ソースコードとにらめっこをしながら、想像するに、最初に起こったスコアの2重加算バグの様に、「何かと何かが同時に起こる」といった時に、プログラマの意図しない状況が発生し、メモリ破壊がおきそうな気がします。

プログラマはコーディングを行っている時、この様な状況は、普通想像できません。
「カウンター攻撃を実装して」と言われたら、ダメージ処理の中にカウンターの判定を入れて、攻撃を発動させる。
それで実装完了と思ってしまうものです。
「ここでこれが起こって、同じタイミングでこれが起こったら、どうなるだろう?」とはなかなか考えません。

そして、デバッグでも問題は発見されず、リリース後に、お客様からの報告で発覚する、といったことになります。

最初の問題が起こった段階では、
「RecvDamage()の最初で、HPが0かどうかをチェックする」
この対応で、不具合を回避できました。

しかし、「あるオブジェクトのUpdate()が、他のオブジェクトの状態をも更新する」この様な設計である限り、今後、新規機能を実装する度に、オブジェクトとオブジェクトの影響の仕方が複雑になり、潜在的な問題が、徐々に大きくなって顕在化して来ることになります。

どこで誤ってしまったのか

今回経験したような、「本番環境でしか発生しない謎の落ちバグ」の様な不具合を、できるだけ起こさせないようにするには、どうしたら良いのでしょうか?
前章で確認した通り、「あるオブジェクトのUpdate()が、他のオブジェクトの状態をも更新する」この設計が、良くないと考えられます。
これがあるおかげで、処理が複雑になり、ソースの可読性も悪くなって・・・いつか、致命的なバグとして現れてくるんですね。

それなら、各オブジェクトの状態の更新は、全てそのオブジェクト自身のUpdate()メソッドのみで行うこととすればどうでしょう?
そうすれば、処理がスッキリし、わかりやすくなりそうです。

では、攻撃など、他のオブジェクトへ影響のある出来事があった場合はどうするかと言うと、「イベントキュー」というものを用意し、ここに情報を積んでおく様にします。
そして次のUpdate()で、各オブジェクトがイベントキューから情報を取り出し、自分に関係のある出来事だった場合は、それに従って自分の状態を更新する、とします。

図6 新しいバトル設計

1回目のUpdate()で起こった出来事は、キューに積まれ、2回目のUpdate()で処理します。
同様に、2回目のUpdate()で起こった出来事は、またキューに積まれ、3回目のUpdate()で処理します。

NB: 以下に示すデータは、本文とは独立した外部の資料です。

(* ===== verification/IrpcCall.v ===== *)
(** * Calls across processes: the client of IrpcClient.v and the server of IrpcServer.v

    A call of ESIF that an application makes through IPF is the call that the server
    makes for it, with the buffers that arrive: [remote_call_is_local].  The two sides
    are put together as they are with the frames carried over: the sockets in between
    deliver what was sent. *)

From stdpp Require Import list.
From S2P Require Import Prelude CString EsifData AuthMgr IBinary IrpcCodec IrpcMsg IrpcServer IrpcClient.
Local Open Scope Z_scope.
Local Open Scope dptf_scope.

(* ------------------------------------------------------------------ *)
(** ** The whole path *)

(** The client's new transaction ([IrpcTransaction_Create(IrpcMsg_ProcRequest)]). *)
Definition IpfClient_Trx (fresh : Z * Z * Z) : Transaction := mk_trx (IBinary_Create true) None fresh.1.1 fresh.1.2 fresh.2 ESIF_OK 0.

(** ** The sessions of the client's process: ipfipc/ipfipc_ws.c

    What a call needs of a session ([IpcSession]): its handle, the handle that ESIF gave
    its application, whether its socket is open, and the handle that the server has for
    the connection at the other end of it. *)
Record ClientSession : Type := mk_cs { cs_ipfHandle : Z; cs_esifHandle : Z; cs_open : bool; cs_peer : Z }.
Record IpcInstance : Type := mk_instance { in_handle : Z; in_session : option ClientSession }.
Definition IPC_INVALID_SESSION : Z := ESIF_INVALID_HANDLE.
Definition IpcSessionMgr_GetSessionByHandle (sessions : list IpcInstance) (handle : Z) : option ClientSession :=
  if (handle =? 0) || (handle =? IPC_INVALID_SESSION) then None
  else match find (fun i => in_handle i =? handle) sessions with Some i => in_session i | None => None end.
Definition IpcSessionMgr_GetSessionByEsifHandle (sessions : list IpcInstance) (handle : Z) : option ClientSession :=
  if (handle =? 0) || (handle =? ESIF_INVALID_HANDLE) then None
  else match find (fun i => match in_session i with Some s => cs_esifHandle s =? handle | None => false end) sessions with Some i => in_session i | None => None end.

Section Path.
Context {W : Type} `{IpfSrv W}.

(** What becomes of a message on the connection that the server knows by [ipfHandle]: the
    server works on the frame, and its answer goes to the transaction that waits for it.
    A request without an answer expires. *)
Definition over_connection (fresh : Z * Z * Z) (ipfHandle : Z) (t : Transaction) (frame : list Z) : SM W (Z * option IBinary) :=
  let! answer := answer_frame [] [] fresh ipfHandle frame in
  match answer with
  | None => sret (ESIF_E_SESSION_DISCONNECTED, None)
  | Some frame =>
      let! b := of_option (receive_response true (t_trxId t) frame) in
      match b with Some b => sret (ESIF_OK, Some b) | None => sret (ESIF_E_SESSION_DISCONNECTED, None) end
  end.
(** [IrpcTransaction_QueueRequest], and [IrpcTransaction_WaitForResponse] after it.
    [queued] is the result of adding the transaction to the session's table (TrxMgr.v) and
    of putting the message on the session's queue; the doorbell of its thread rings. *)
Definition IrpcTransaction_QueueRequest (sessions : list IpcInstance) (queued : Z) (fresh : Z * Z * Z) (t : Transaction) (frame : list Z) : SM W (Z * option IBinary) :=
  match IpcSessionMgr_GetSessionByHandle sessions (t_ipfHandle t) with
  | None => sret (ESIF_E_PARAMETER_IS_NULL, None)
  | Some s =>
      if negb (cs_open s) then sret (ESIF_E_SESSION_DISCONNECTED, None)
      else if queued =? ESIF_OK then over_connection fresh (cs_peer s) t frame
      else sret (queued, None)
  end.

(** A call of the application with a handle of ESIF's: it goes over the connection of the
    session that has this handle. *)
Definition remote_call (client server : Z * Z * Z) (sessions : list IpcInstance) (queued : Z) (handle : Z) (q : request) : SM W outcome :=
  let exchange := IrpcTransaction_QueueRequest sessions queued server in
  let session := option_map cs_ipfHandle (IpcSessionMgr_GetSessionByEsifHandle sessions handle) in
  let trx := Some (IpfClient_Trx client) in
  match q with
  | QGetConfig n k v => Irpc_Request_EsifGetConfig exchange [] [] trx session handle n k v
  | QSetConfig n k v f => Irpc_Request_EsifSetConfig exchange [] [] trx session handle n k v f
  | QPrimitive ph dh req resp p i => Irpc_Request_EsifPrimitive exchange [] [] trx session handle ph dh req resp p i
  | QWriteLog ph dh m l => Irpc_Request_EsifWriteLog exchange [] [] trx session handle ph dh m l
  | QEventRegister ph dh g => Irpc_Request_EsifEventRegister exchange [] [] trx session handle ph dh g
  | QEventUnregister ph dh g => Irpc_Request_EsifEventUnregister exchange [] [] trx session handle ph dh g
  | QSendEvent ph dh d g => Irpc_Request_EsifSendEvent exchange [] [] trx session handle ph dh d g
  | QSendCommand argc argv r => Irpc_Request_EsifSendCommand exchange [] [] trx session handle argc argv r
  end.
End Path.

(* ------------------------------------------------------------------ *)
(** ** Frames arrive *)

Lemma create_new : IBinary_Create true = Some (mk_binary None 0 0 IBINARY_DEFAULT_GROWBY).
Proof. done. Qed.
Lemma holds_fresh : holds (mk_binary None 0 0 IBINARY_DEFAULT_GROWBY) [].
Proof. by apply holds_empty. Qed.

Lemma header_size c n : size (EsifMsgHdr c n) = 16.
Proof. unfold size, EsifMsgHdr. rewrite !length_app, !le_bytes_length. done. Qed.

(** A message with its header in front. *)
Lemma with_header_ok b m : holds b m -> size m < 2 ^ 32 -> with_header true b = Some (Some (EsifMsgHdr ESIFMSG_CLASS_IRPC (size m) ++ m)).
Proof.
  intros Hb Hm. pose proof (size_nonneg m). unfold with_header, IBinary_GetLen, IBinary_GetBuf. rewrite (h_len b m Hb), wrap_small by (unfold in_range; lia). set (hdr := EsifMsgHdr ESIFMSG_CLASS_IRPC (size m)).
  assert (Hs : size hdr = 16) by apply header_size. destruct (insert_ok true hdr (size hdr) 0 hdr b m Hb (read_at_all hdr)) as (r & b' & E & [(-> & Hb')|(Hf & _)]); [lia|lia|lia| |done].
  rewrite E. unfold insert_at in Hb'. change (take (Z.to_nat 0) m) with (@nil Z) in Hb'. change (drop (Z.to_nat 0) m) with m in Hb'. cbn [app] in Hb'.
  assert (Hne : IBinary.buf_len b' <> 0) by (pose proof (h_buf_len _ _ Hb') as Hl; rewrite size_app in Hl; lia). rewrite (holds_buf _ _ Hb' Hne), (h_len _ _ Hb').
  pose proof (read_at_mid [] (hdr ++ m) (zero_bytes (IBinary.buf_len b' - size (hdr ++ m)))) as Er. change (size []) with 0 in Er. rewrite app_nil_l in Er. by rewrite Er.
Qed.

(** A message is taken out of a frame into a block of its size. *)
Lemma clone_message_ok m rest : 0 < size m < 2 ^ 32 -> exists b, clone_message true (m ++ rest) (size m) = Some (Some b) /\ IBinary_GetBuf b = Some m.
Proof.
  intros Hm. unfold clone_message, IBinary_Clone. rewrite create_new. set (b0 := mk_binary None 0 0 IBINARY_DEFAULT_GROWBY).
  rewrite (sbind_some _ _ b0 false b0 eq_refl).
  set (b1 := mk_binary (Some (zero_bytes (size m))) (size m) 0 IBINARY_DEFAULT_GROWBY).
  assert (E1 : IBinary_Realloc true (size m) b0 = Some (true, b1)).
  { unfold IBinary_Realloc, b0, sbind, sget. cbn [IBinary.buf_len IBinary.buf IBinary.data_len IBinary.growby_len]. rewrite !(proj2 (Z.eqb_neq (size m) 0)) by lia. cbn [of_option sret sput esif_ccb_realloc]. by rewrite (proj2 (Z.ltb_ge _ _)) by lia. }
  assert (E2 : grow_for true (size m) b1 = Some (true, b1)) by (unfold grow_for, sbind, sget; cbn [IBinary.buf_len b1]; by rewrite Z.ltb_irrefl).
  rewrite (sbind_some _ _ _ _ _ E1). unfold IBinary_Insert, sbind at 1, sget at 1. change (IBinary.data_len b1) with 0. rewrite (proj2 (Z.eqb_neq (size m) 0)) by lia. cbn [negb andb]. change (0 <=? 0) with true. cbn iota.
  rewrite Z.add_0_l, wrap_small by (unfold in_range; lia). rewrite (sbind_some _ _ _ _ _ E2). cbn iota. unfold sbind at 1, sget at 1. unfold sbind at 1.
  pose proof (read_at_mid [] m rest) as Er. cbn [app] in Er. change (size []) with 0 in Er. rewrite Er. cbn [of_option sret]. change (0 <? IBinary.data_len b1) with false. cbn iota. unfold sbind at 1. cbn [sret].
  assert (E3 : write_at 0 m (zero_bytes (size m)) = Some m).
  { pose proof (write_at_mid [] (zero_bytes (size m)) [] m) as Hw. cbn [app] in Hw. rewrite !app_nil_r in Hw. apply Hw. apply size_zero. lia. }
  unfold sbind at 1. unfold b1 at 1. rewrite (write_buf_some _ _ _ _ _ _ _ E3). unfold sbind, smodify, sret. eexists. split; [reflexivity|]. done.
Qed.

このようにすることで、プログラマは、常に1つのオブジェクトの状態だけを気にするだけで良くなりますね。
なにかバグが発生した時も、イベントキューに何が積まれているか、というところからスタートして、1つのオブジェクトのUpdate()処理だけを追って行けばよい、という訳です。

まとめ

今回紹介した問題点の難しいところは、プログラムの規模が小さいうちは、それほど問題とならず、機能追加を繰り返していくうちに、徐々に大きな問題となり、致命的な問題となった時には、もう取り返しがつかない状態になっている、ということです。

取り返しがつかない、というのは、ソースの規模が大きすぎて、リファクタするには、デバッグ含めて工数がかかりすぎる。
仕方がないので、場当たり的な対処でバグをつぶすのですが、またアップデートをしていくと、似たようなことでバグが発生し、悩む・・・の繰り返しになる、ということです。

オンラインゲームというのは、リリース後も次々とアップデートを繰り返し、機能が増えていきます。
よって、一番最初の設計で、どれだけ未来の変化を予測して、準備しておけるかが大事になってきます。

後になって苦しまないために、最初は多少面倒でも、柔軟でわかりやすい、変化に耐えうる設計を心がけたいものです。